Under the partnership, ESA agreed to provide the Trace Gas Orbiter (TGO) and the Entry, Descent and Landing Demonstrator Module (EDM) in 2016 as well as the carrier and rover in 2018. Roscosmos agreed to be responsible for the 2018 descent module and surface platform and to provide launchers for both missions.
ESA and Roscosmos will both supply scientific instruments and will cooperate closely in the scientific execution of the mission.
ExoMars will help pave the way for a sample-return mission, bringing Martian soil back to Earth for analysis.
TGO will be helping to search for evidence of methane and other atmospheric gases on Mars, and will also serve as a data relay for the 2018 mission. EDM, which will launch with TGO, will land on Mars during the 2016 mission to provide key technologies for the rover mission two years later.
The ExoMars rover will search the planet’s surface for signs of life, past and present. It will be the first Mars rover to drill down over six-feet and collect samples that have been shielded from the harsh conditions on the surface. Roscosmos will provide a descent module to deliver the rover.
The ExoMars rover will feature a wide-angle and high-resolution camera system known as PanCam. The rover will also consist of a close-up imager, a ground-penetrating radar, a miniaturized infrared spectrometer, and a molecule detector.
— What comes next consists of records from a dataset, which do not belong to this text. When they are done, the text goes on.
Lemma parse_sources_concat : forall s context opts,
  fold_right String.append EmptyString (map source (parse s context opts)) = s.
Proof.
  intros s context opts.
  destruct (tokens_from_spec s (parser_of opts) (opt_strict opts) (opt_helpful_errors opts)
              (opt_where opts) (S (String.length s)) 0 (parser_of_wf opts)) as [A B]; [lia | lia |].
  unfold parse, tokens; rewrite do_parse_sources by exact B.
  unfold sources_concat in A; rewrite A; apply slice_full.
Qed.

Lemma nth_error_map_enumerate {A B : Type} (f : nat * A -> B) : forall l k i,
  nth_error (map f (enumerate_from k l)) i = option_map (fun x => f (k + i, x)) (nth_error l i).
Proof.
  induction l as [|x l IH]; intros k [|i]; simpl; try reflexivity.
  - rewrite Nat.add_0_r; reflexivity.
  - rewrite IH; destruct (nth_error l i); simpl; [rewrite Nat.add_succ_r; reflexivity | reflexivity].
Qed.

Lemma length_map_enumerate {A B : Type} (f : nat * A -> B) : forall l k,
  List.length (map f (enumerate_from k l)) = List.length l.
Proof. induction l as [|x l IH]; intros k; simpl; [reflexivity | now rewrite IH]. Qed.

Lemma map_enumerate_ext {A B : Type} (f g : nat * A -> B) : forall l k,
  (forall i x, f (i, x) = g (i, x)) -> map f (enumerate_from k l) = map g (enumerate_from k l).
Proof. induction l as [|x l IH]; intros k H; simpl; [reflexivity | now rewrite H, IH]. Qed.

Lemma do_parse_without_source_parts : forall input opts context toks,
  do_parse_without_source input opts context toks
  = map part (do_parse_with_source input opts context toks).
Proof.
  intros input opts context toks; induction toks as [|t toks IH]; [reflexivity|].
  unfold do_parse_without_source, do_parse_with_source in *; simpl.
  rewrite map_app, IH; destruct (token_part input opts context t); reflexivity.
Qed.

Lemma to_part_error : forall t context parser m,
  to_part t context parser = inl (Some (Error m)) -> exists st en, t = TokError m st en.
Proof.
  intros t context parser m H; destruct t; simpl in H;
    destruct_matches_in H; try discriminate; injection H as <-; eauto.
Qed.

Lemma prepare_tokens_errors : forall input parser strict he w pos,
  Forall (fun c => command_match c <> EmptyString) parser ->
  Forall (tok_error_composed input he w) (fst (prepare_tokens input parser strict he w pos)).
Proof.
  intros input parser strict he w pos Hne.
  assert (Htext : forall x st en, tok_error_composed input he w (TokText x st en))
    by (intros x st en m st' en' E; discriminate).
  unfold prepare_tokens.
  destruct (regex_find_at parser input pos) as [[ms me]|] eqn:Hr.
  2:{ repeat constructor; apply Htext. }
  apply regex_find_at_spec in Hr as (_ & _ & _ & c & Hc); [|exact Hne].
  rewrite Hc.
  assert (Hpre : Forall (tok_error_composed input he w)
                   (fst (if Nat.ltb pos ms then ([TokText (slice input pos ms) pos ms], ms) else ([], pos))))
    by (destruct (Nat.ltb pos ms); repeat constructor; apply Htext).
  destruct (if Nat.ltb pos ms then ([TokText (slice input pos ms) pos ms], ms) else ([], pos))
    as [pre p0]; simpl in Hpre.
  destruct (escaped_arguments c);
    [destruct (parse_escaped_call input strict (parameters c) me) as [p [params|e]]
    |destruct (parse_unescaped_call input (parameters c) me) as [p [params|e]]];
    simpl; apply Forall_app; (split; [exact Hpre|]); repeat constructor;
    intros m st en E; try discriminate; injection E as <- <- <-; eauto.
Qed.

Lemma tokens_from_errors : forall input parser strict he w fuel pos,
  Forall (fun c => command_match c <> EmptyString) parser ->
  Forall (tok_error_composed input he w) (tokens_from input parser strict he w fuel pos).
Proof.
  intros input parser strict he w fuel; induction fuel as [|fuel IH]; intros pos Hne;
    cbn [tokens_from]; [constructor|].
  destruct (Nat.eqb pos (String.length input)); [constructor|].
  assert (H := prepare_tokens_errors input parser strict he w pos Hne).
  destruct (prepare_tokens input parser strict he w pos) as [toks p']; simpl in H.
  apply Forall_app; split; [exact H | apply IH, Hne].
Qed.

Lemma parse_error_composed : forall s context opts x m,
  In x (parse s context opts) -> part x = Error m ->
  exists c st en e, m = compose_parsing_error s (opt_helpful_errors opts) (opt_where opts) c st en e.
Proof.
  intros s context opts x m Hin Hx.
  unfold parse, do_parse_with_source in Hin.
  apply in_flat_map in Hin as [tok [Htok Hx']].
  destruct (token_part s opts context tok) as [p|] eqn:Ht; [|contradiction].
  destruct Hx' as [<-|[]]; simpl in Hx; subst p.
  unfold token_part in Ht.
  destruct (to_part tok context (parser_of opts)) as [o|err] eqn:Hto.
  - subst o; apply to_part_error in Hto as (st & en & ->).
    assert (Hf := tokens_from_errors s (parser_of opts) (opt_strict opts) (opt_helpful_errors opts)
                    (opt_where opts) (S (String.length s)) 0 (proj1 (parser_of_wf opts))).
    rewrite Forall_forall in Hf; destruct (Hf _ Htok m st en eq_refl) as (c & e & ->); eauto.
  - injection Ht as <-; eauto.
Qed.

Lemma contains_app_l : forall p a b, contains p b = true -> contains p (a ++ b) = true.
Proof.
  intros p a b H; induction a as [|c a IH]; simpl; [exact H | rewrite IH, orb_true_r; reflexivity].
Qed.

Lemma tokens_from_at_end : forall input parser strict he w fuel,
  tokens_from input parser strict he w fuel (String.length input) = [].
Proof. intros; destruct fuel; cbn [tokens_from]; [reflexivity | now rewrite Nat.eqb_refl]. Qed.

Lemma find_char_from_at : forall c t r n i s,
  suffix i s = t ++ String c r -> contains_char c t = false -> String.length t < n ->
  find_char_from c s n i = Some (i + String.length t).
Proof.
  intros c t; induction t as [|d t IH]; intros r n i s Hs Ht Hn; destruct n as [|n]; simpl in Hn; try lia.
  - cbn [find_char_from]; unfold byte_at; rewrite <- get_suffix, Hs; simpl.
    rewrite Ascii.eqb_refl, Nat.add_0_r; reflexivity.
  - simpl in Ht; apply orb_false_iff in Ht as [Hcd Ht].
    cbn [find_char_from]; unfold byte_at; rewrite <- get_suffix, Hs; simpl; rewrite Hcd.
    rewrite (IH r n (S i) s); [simpl; f_equal; lia | | exact Ht | lia].
    replace (S i) with (i + 1) by lia; rewrite suffix_suffix, Hs; reflexivity.
Qed.

Section Extending.
Variable formatter : Appender -> Part -> option string -> Appender.
Hypothesis Hf : forall a p u, formatter a p u = a ++ formatter EmptyString p u.

Lemma fold_formatter_app : forall lp cp par a,
  fold_left (fun a p => formatter a p (part_url lp cp p)) par a
  = a ++ fold_left (fun a p => formatter a p (part_url lp cp p)) par EmptyString.
Proof.
  intros lp cp par; induction par as [|p par IH]; intro a; simpl; [symmetry; apply sapp_nil_r|].
  rewrite IH, (IH (formatter "" p _)), Hf, sapp_assoc; reflexivity.
Qed.

Lemma append_paragraph_app : forall a par lp ps pe pempty cp,
  append_paragraph a par formatter lp ps pe pempty cp
  = a ++ append_paragraph EmptyString par formatter lp ps pe pempty cp.
Proof.
  intros; unfold append_paragraph, push_str.
  rewrite fold_formatter_app, (fold_formatter_app _ _ _ (EmptyString ++ ps)).
  destruct par; simpl; rewrite !sapp_assoc; reflexivity.
Qed.

End Extending.

Lemma concat_cons : forall sep x r, String.concat sep (x :: r) = x ++ sep_prefixed sep r.
Proof.
  intros sep x r; revert x; induction r as [|y r IH]; intro x; [symmetry; apply sapp_nil_r|].
  change (String.concat sep (x :: y :: r)) with (x ++ sep ++ String.concat sep (y :: r)).
  rewrite IH; reflexivity.
Qed.

Lemma antsibull_html_append_extends : forall a p u,
  AntsibullHTML.append a p u = a ++ AntsibullHTML.append EmptyString p u.
Proof.
  intros a p u; destruct p; unfold AntsibullHTML.append, AntsibullHTML.append_tag,
    AntsibullHTML.append_link, AntsibullHTML.append_fqcn, AntsibullHTML.append_option_like,
    push_str, push_cow_str, push_owned_string;
    repeat match goal with |- context [match ?x with _ => _ end] => destruct x end;
    simpl; rewrite ?sapp_assoc; reflexivity.
Qed.

End EntryFacts.

Module EntryProps.
Import Parse Format TokenView FormatView SliceFacts ParseFacts EntryFacts.

(** [parse_without_sources] (through [do_parse_without_source]) returns
    exactly the parts of [parse], in the same order. *)
Theorem parse_without_sources_parts : forall s context opts,
  parse_without_sources_impl s context opts = map part (parse s context opts).
Proof. intros s context opts; apply do_parse_without_source_parts. Qed.

(** [parse_paragraphs] returns one list per paragraph, in order, and the
    sources of the parts of the [i]-th list put together give back the
    [i]-th paragraph; [parse_paragraphs_without_sources] returns the parts
    of these lists. *)
Theorem parse_paragraphs_per_paragraph : forall ps context opts,
  List.length (parse_paragraphs ps context opts) = List.length ps
  /\ (forall i p, nth_error ps i = Some p ->
      exists parts, nth_error (parse_paragraphs ps context opts) i = Some parts
                    /\ fold_right String.append EmptyString (map source parts) = p)
  /\ parse_paragraphs_without_sources ps context opts = map (map part) (parse_paragraphs ps context opts).
Proof.
  intros ps context opts; split; [|split].
  - apply length_map_enumerate.
  - intros i p Hp; unfold parse_paragraphs; rewrite nth_error_map_enumerate, Hp; simpl.
    eexists; split; [reflexivity | apply parse_sources_concat].
  - unfold parse_paragraphs_without_sources, parse_paragraphs; rewrite map_map.
    apply map_enumerate_ext; intros i x; apply parse_without_sources_parts.
Qed.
“This is a momentous occasion for the ExoMars program that will see industry and scientists from Europe and Russia working together on these two exciting missions, which will develop new technologies that will demonstrate the competitiveness of European industry, be important for preparing a solid participation of ESA in future international exploration missions and address the key question of whether life ever arose on Mars,” says ESA Director General Jean-Jacques Dordain.
Vladimir Popovkin, Head of Roscosmos, said the ExoMars program will become the second largest project after Soyuz in Kourou.
“It confirms again that projects of such tremendous scale have to be implemented through international cooperation,” Popovkin said. “The scientific data that we are going to obtain during all the planned missions are important for the worldwide community.”
NASA will provide some scientific instruments for the ExoMars mission as well, including the Electra UHF radio package for TGO and the Mars Proximity Link telecom to EDM.
The US withdrew from playing a critical role in the ExoMars mission back in February last year when NASA’s planetary science budget was slashed by 21 percent. The European agency made an agreement with its Russian counterpart when Roscosmos agreed to fill the gap left by NASA’s departure from the mission. Although the parameters for their agreement were set late last year, the agencies announced on Thursday that the formal agreement is officially signed.